From the chart it looks as if you are doing out-of sample preictions with forecast(), bit in-sample predictions with predict. Based on the nature of the ARIMA equations, out-of-sample forecasts tend to converge to the sample mean for long forecasting periods.

In order to find out how forecast() and predict() work for different scenarios, I compared various models in the ARIMA_results class systematically. Feel free to reproduce the comparison with statsmodels_arima_comparison.py in this repository. I looked into each combinations of order=(p,d,q), only restricting p, d, q to 0 or 1. For instance, a simple autoregressive model can be obtained with order=(1,0,0). In a nutshell, I looked into three options, using the following (stationary) time series:

A. Iterative in-sample forecasting form a history. The history was formed of the first 80 % of a time series, and a test set was formed by the last 20 %. Then I forecasted the first point of the test set, added the true value to the history, forecasted the second point etc. This shall give an evaluation of the model predictive quality.
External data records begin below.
Lemma deleteAllFiles_thrown_witness :
  (Post.deleteAllFiles (FileModel0 := flaky_model) post_abd
     [0; 0; 0]%nat []).1 =
    {| status := "fail"; model := None;
       message := Some "EACCES: permission denied" |}
  ∧ Post.r_world
      (Post.deleteAllFiles (FileModel0 := flaky_model) post_abd
         [0; 0; 0]%nat []).2
    = (Post.run_deletions (FileModel0 := flaky_model) ["a"; "b"; "d"] []).2
  ∧ Post.files
      (Post.r_this
         (Post.deleteAllFiles (FileModel0 := flaky_model) post_abd
            [0; 0; 0]%nat []).2)
    = Some ["b"].
Proof.
  assert (("b", Thrown (mkError "EACCES: permission denied"))
            ∈ (Post.run_deletions (FileModel0 := flaky_model)
                 ["a"; "b"; "d"] []).1) as Hthrown.
  { vm_compute. apply list_elem_of_further, list_elem_of_here. }
  destruct (deleteAllFiles_thrown (FileModel0 := flaky_model) post_abd
              ["a"; "b"; "d"] [0; 0; 0]%nat [] "b"
              (mkError "EACCES: permission denied") eq_refl Hthrown)
    as (_ & Hres & Hworld & _).
  split; [|split; [exact Hworld | reflexivity]].
  apply Hres. intros y e' Hin. vm_compute in Hin.
  apply elem_of_cons in Hin as [Hin|Hin]; [discriminate Hin|].
  apply elem_of_cons in Hin as [Hin|Hin]; [by injection Hin as _ <-|].
  apply elem_of_cons in Hin as [Hin|Hin]; [discriminate Hin|].
  by apply elem_of_nil in Hin.
Defined.
(** [l.remove(x)]: the first occurrence goes; [None] when there is none. *)
Fixpoint list_remove (x : nat) (l : list nat) : option (list nat) :=
  match l with
  | [] => None
  | y :: rest =>
      if Nat.eqb y x then Some rest
      else match list_remove x rest with
           | Some rest' => Some (y :: rest')
           | None => None
           end
  end.

(** [self._active_spinners.remove(r)] *)
Definition active_remove (r : nat) : M unit := fun p =>
  match list_remove r (_active_spinners p) with
  | Some l => (Ok tt, mkProc (spinners p) l (world p) (calls p))
  | None => (Raise ValueError, p)
  end.

(** [with ui.spinner(message, style, color_key, suffix) as sp: body(sp)].
    The generator of the source runs up to its [yield] on entry; the block
    [body] then runs at the [yield], inside the [try]; on exit of the block,
    normal or not, the generator is resumed and its [finally] runs; a
    failure of the block is raised again after it. *)
Definition spinner {A : Type} (ui : TerminalUI.t) (message : string)
    (style : SpinnerStyle) (color_key suffix : string) (body : nat -> M A) : M A :=
  spinner_obj ← new_spinner (Spinner.__init__ ui message style color_key suffix);
  active_append spinner_obj;;
  try_finally
    (start spinner_obj;; body spinner_obj)
    (stop spinner_obj;; active_remove spinner_obj).

(** Blocks: what the caller's code does with the spinner it was given, and
    how it ends. *)
Inductive stmt : Type :=
| SStart                          (* sp.start() *)
| SStop                           (* sp.stop() *)
| SUpdateMessage (m : string)     (* sp.update_message(m) *)
| SUpdateSuffix (s : string)      (* sp.update_suffix(s) *)
| SPrint.                         (* print() *)

Inductive ending : Type :=
| FallsThrough                    (* the block runs to its end *)
| Returns (v : Z)                 (* return v, from inside the block *)
| Raises (e : exn).               (* the block raises e *)

Definition run_stmt (r : nat) (s : stmt) : M unit :=
  match s with
  | SStart => start r
  | SStop => stop r
  | SUpdateMessage m => on_spinner r (fun s w => (Spinner.update_message m s, w))
  | SUpdateSuffix x => on_spinner r (fun s w => (Spinner.update_suffix x s, w))
  | SPrint => fun p =>
      (Ok tt, mkProc (spinners p) (_active_spinners p) (emit Newline (world p)) (calls p))
  end.
Lemma Delete_returns (key : string) (h : Heap) :
  observe (Delete key) h = (tt, this h).
Proof.
  unfold observe. rewrite Delete_this. now destruct (fst (Delete key h)).
Qed.

(** C5. Every failure on the Set path and on the Delete path is dropped:
    the method returns, with nothing for the caller to see. When the
    open-for-write fails, Set returns at once, making no further call.
    When the write or the close fails, Set discards the error, closes the
    writer and returns. When the delete call fails, Delete returns at
    once. In each case, as on success, the caller gets the empty result
    and the adapter object as it was. Delete of a key that does not exist
    returns the same way, and the key still does not exist. *)
Theorem Set_Delete_failures_silent
  (key : string) (resp : bytes) (h : Heap) :
  (forall e w1,
      s3util.Create (url (this h) key) (Config (this h)) (world h)
      = (inr e, w1) ->
      Set_ key resp h = (tt, {| this := this h; world := w1 |}))
  /\ (forall wr w1 n e w2,
         s3util.Create (url (this h) key) (Config (this h)) (world h)
         = (inl wr, w1) ->
         s3util.Write wr resp w1 = ((n, Some e), w2) ->
         Set_ key resp h
         = (tt, {| this := this h; world := snd (s3util.Close wr w2) |}))
  /\ (forall wr w1 res w2 e w3,
         s3util.Create (url (this h) key) (Config (this h)) (world h)
         = (inl wr, w1) ->
         s3util.Write wr resp w1 = (res, w2) ->
         s3util.Close wr w2 = (Some e, w3) ->
         Set_ key resp h = (tt, {| this := this h; world := w3 |}))
  /\ (forall e w1,
         s3util.Delete (url (this h) key) (Config (this h)) (world h)
         = (inr e, w1) ->
         Delete key h = (tt, {| this := this h; world := w1 |}))
  /\ (s3util.objects (world h) !! url (this h) key = None ->
      observe (Delete key) h = (tt, this h)
      /\ s3util.objects (world (snd (Delete key h))) !! url (this h) key
         = None)
  /\ observe (Set_ key resp) h = (tt, this h)
  /\ observe (Delete key) h = (tt, this h).
Proof.
  repeat apply conj.
  - intros e w1 Hc. run. now rewrite Hc.
  - intros wr w1 n e w2 Hc Hw. run. rewrite Hc. cbn. rewrite Hw. cbn.
    now destruct (s3util.Close wr w2).
  - intros wr w1 res w2 e w3 Hc Hw Hcl. run. rewrite Hc. cbn.
    rewrite Hw. cbn. now rewrite Hcl.
  - intros e w1 Hd. run. now rewrite Hd.
  - intros Hn. split; [apply Delete_returns|].
    destruct h as [c [objs hs n l f]]. cbn in Hn. run. client.
    destruct (s3util.delete_fault f (Config c) (url c key)); [exact Hn|].
    cbn. rewrite lookup_insert_eq. cbn. apply lookup_delete_eq.
  - apply Set_returns.
  - apply Delete_returns.
Qed.

Lemma Set_Delete_failures_silent_witness :
  (* the open-for-write is refused *)
  Set_ "k" (Sample.payload "xyz") Sample.down = (tt, Sample.down)
  (* the upload breaks *)
  /\ fst (s3util.Write 1
            (Sample.payload "xyz")
            (snd (s3util.Create (url Sample.cache "k") (Config Sample.cache)
                    (world Sample.broken_upload))))
     = (O, Some ErrNetwork)
  /\ observe (Set_ "k" (Sample.payload "xyz")) Sample.broken_upload
     = (tt, Sample.cache)
  /\ s3util.handles
       (world (snd (Set_ "k" (Sample.payload "xyz") Sample.broken_upload)))
     !! 1%nat = None
  (* the delete is refused *)
  /\ Delete "k" Sample.down = (tt, Sample.down)
  (* the key does not exist *)
  /\ observe (Delete "k") Sample.fresh = (tt, Sample.cache).
Proof.
  destruct (Set_Delete_failures_silent "k" (Sample.payload "xyz")
              Sample.down) as (Hcreate & _ & _ & Hdelete & _).
  destruct (Set_Delete_failures_silent "k" (Sample.payload "xyz")
              Sample.broken_upload) as (_ & Hwrite & _).
  destruct (Set_Delete_failures_silent "k" (Sample.payload "xyz")
              Sample.fresh) as (_ & _ & _ & _ & Hnone & _).
  split; [apply (Hcreate ErrForbidden (world Sample.down)); reflexivity|].
  split; [vm_compute; reflexivity|].
  assert (Hset :
            Set_ "k" (Sample.payload "xyz") Sample.broken_upload
            = (tt,
               {| this := this Sample.broken_upload;
                  world :=
                    snd (s3util.Close 1
                           (snd (s3util.Write 1 (Sample.payload "xyz")
                                   (snd (s3util.Create
                                           (url Sample.cache "k")
                                           (Config Sample.cache)
                                           (world Sample.broken_upload))))))
               |})).
  { apply (Hwrite 1%nat
             (snd (s3util.Create (url Sample.cache "k")
                     (Config Sample.cache) (world Sample.broken_upload)))
             O ErrNetwork
             (snd (s3util.Write 1 (Sample.payload "xyz")
                     (snd (s3util.Create (url Sample.cache "k")
                             (Config Sample.cache)
                             (world Sample.broken_upload))))));
      vm_compute; reflexivity. }
  split; [unfold observe; rewrite Hset; reflexivity|].
  split; [rewrite Hset; vm_compute; reflexivity|].
  split; [apply (Hdelete ErrNetwork (world Sample.down)); reflexivity|].
  apply Hnone. vm_compute; reflexivity.
Defined.

(** A backend that refuses every request: Set and Delete return as on a
    healthy one, and the store keeps what it had. *)
Example Set_Delete_on_failing_backend :
  fst (s3util.Create (url Sample.cache "k") (Config Sample.cache)
         (world Sample.down)) = inr ErrForbidden
  /\ fst (s3util.Delete (url Sample.cache "k") (Config Sample.cache)
            (world Sample.down)) = inr ErrNetwork
  /\ observe (Set_ "k" (Sample.payload "xyz")) Sample.down
     = observe (Set_ "k" (Sample.payload "xyz")) Sample.stored
  /\ observe (Delete "k") Sample.down = observe (Delete "k") Sample.stored
  /\ s3util.objects (world (snd (Set_ "k" (Sample.payload "xyz") Sample.down)))
       !! url Sample.cache "k" = Some (Sample.payload "abc")
  /\ s3util.objects (world (snd (Delete "k" Sample.down)))
       !! url Sample.cache "k" = Some (Sample.payload "abc").
Proof. repeat split; vm_compute; reflexivity. Qed.
(** * ADMA driver, device file interface (ADMA_Driver/file_io.c)

    A shallow embedding of the request dispatch code of the ADMA Windows
    driver: device-node name lookup, file creation, BAR register access,
    read/write dispatch, DMA submission and cancellation, and the user
    event wait.

    The driver runs on top of the Windows Driver Framework.  Framework and
    kernel services (WdfRequestComplete, WdfRequestForwardToIoQueue,
    KeWaitForSingleObject, ...) are not part of the repository; each call
    is recorded as an [Event] in the order the code issues it, and the
    status it hands back is read from a [Framework] record that the
    theorems quantify over.  Driver functions are written in a small
    state-and-trace monad [Driver].

    Trace calls and the debug-build assertions (ASSERT, ASSERTMSG) do
    not change the control flow of a release build and are left out. *)

From Stdlib Require Import ZArith List String Bool Lia.
Import ListNotations.
Local Open Scope Z_scope.

(* ================================================================== *)
(** ** Machine integers and NTSTATUS *)

(** [size_t] is 64 bits wide on the x64 target, [ULONG] 32 bits. *)
Definition to_size_t (x : Z) : Z := x mod 2 ^ 64.
Definition to_ULONG (x : Z) : Z := x mod 2 ^ 32.

Definition sizeof_ULONG : Z := 4.
Definition sizeof_USHORT : Z := 2.
Definition sizeof_UCHAR : Z := 1.
Definition sizeof_BOOLEAN : Z := 1.

(** NTSTATUS is a signed 32-bit LONG; the constants are those of
    ntstatus.h, read as signed values. *)
Definition NTSTATUS := Z.

Definition to_LONG (x : Z) : Z := (x + 2 ^ 31) mod 2 ^ 32 - 2 ^ 31.

Definition STATUS_SUCCESS : NTSTATUS := 0.
Definition STATUS_TIMEOUT : NTSTATUS := 0x102.
Definition STATUS_UNSUCCESSFUL : NTSTATUS := Eval cbv in to_LONG 0xC0000001.
Definition STATUS_INVALID_PARAMETER : NTSTATUS := Eval cbv in to_LONG 0xC000000D.
Definition STATUS_INVALID_DEVICE_REQUEST : NTSTATUS := Eval cbv in to_LONG 0xC0000010.
Definition STATUS_DEVICE_NOT_READY : NTSTATUS := Eval cbv in to_LONG 0xC00000A3.
Definition STATUS_INTERNAL_ERROR : NTSTATUS := Eval cbv in to_LONG 0xC00000E5.
Definition STATUS_CANCELLED : NTSTATUS := Eval cbv in to_LONG 0xC0000120.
for t in range(len(test)):
    model = ARIMA(history, order=order)
    model_fit = model.fit(disp=-1)
    yhat_f = model_fit.forecast()[0][0]
    yhat_p = model_fit.predict(start=len(history), end=len(history))[0]
    predictions_f.append(yhat_f)
    predictions_p.append(yhat_p)
    history.append(test[t])

B. Next, I looked into out-of-sample forecasting by iteratively predicting the next point of the test series, and appending this prediction to the history.

for t in range(len(test)):
    model_f = ARIMA(history_f, order=order)
    model_p = ARIMA(history_p, order=order)
    model_fit_f = model_f.fit(disp=-1)
    model_fit_p = model_p.fit(disp=-1)
    yhat_f = model_fit_f.forecast()[0][0]
    yhat_p = model_fit_p.predict(start=len(history_p), end=len(history_p))[0]
    predictions_f.append(yhat_f)
    predictions_p.append(yhat_p)
    history_f.append(yhat_f)
    history_f.append(yhat_p)

C. I used the forecast(step=n) parameter and the predict(start, end) parameters in order to do internal multi-step forecasting with these methods.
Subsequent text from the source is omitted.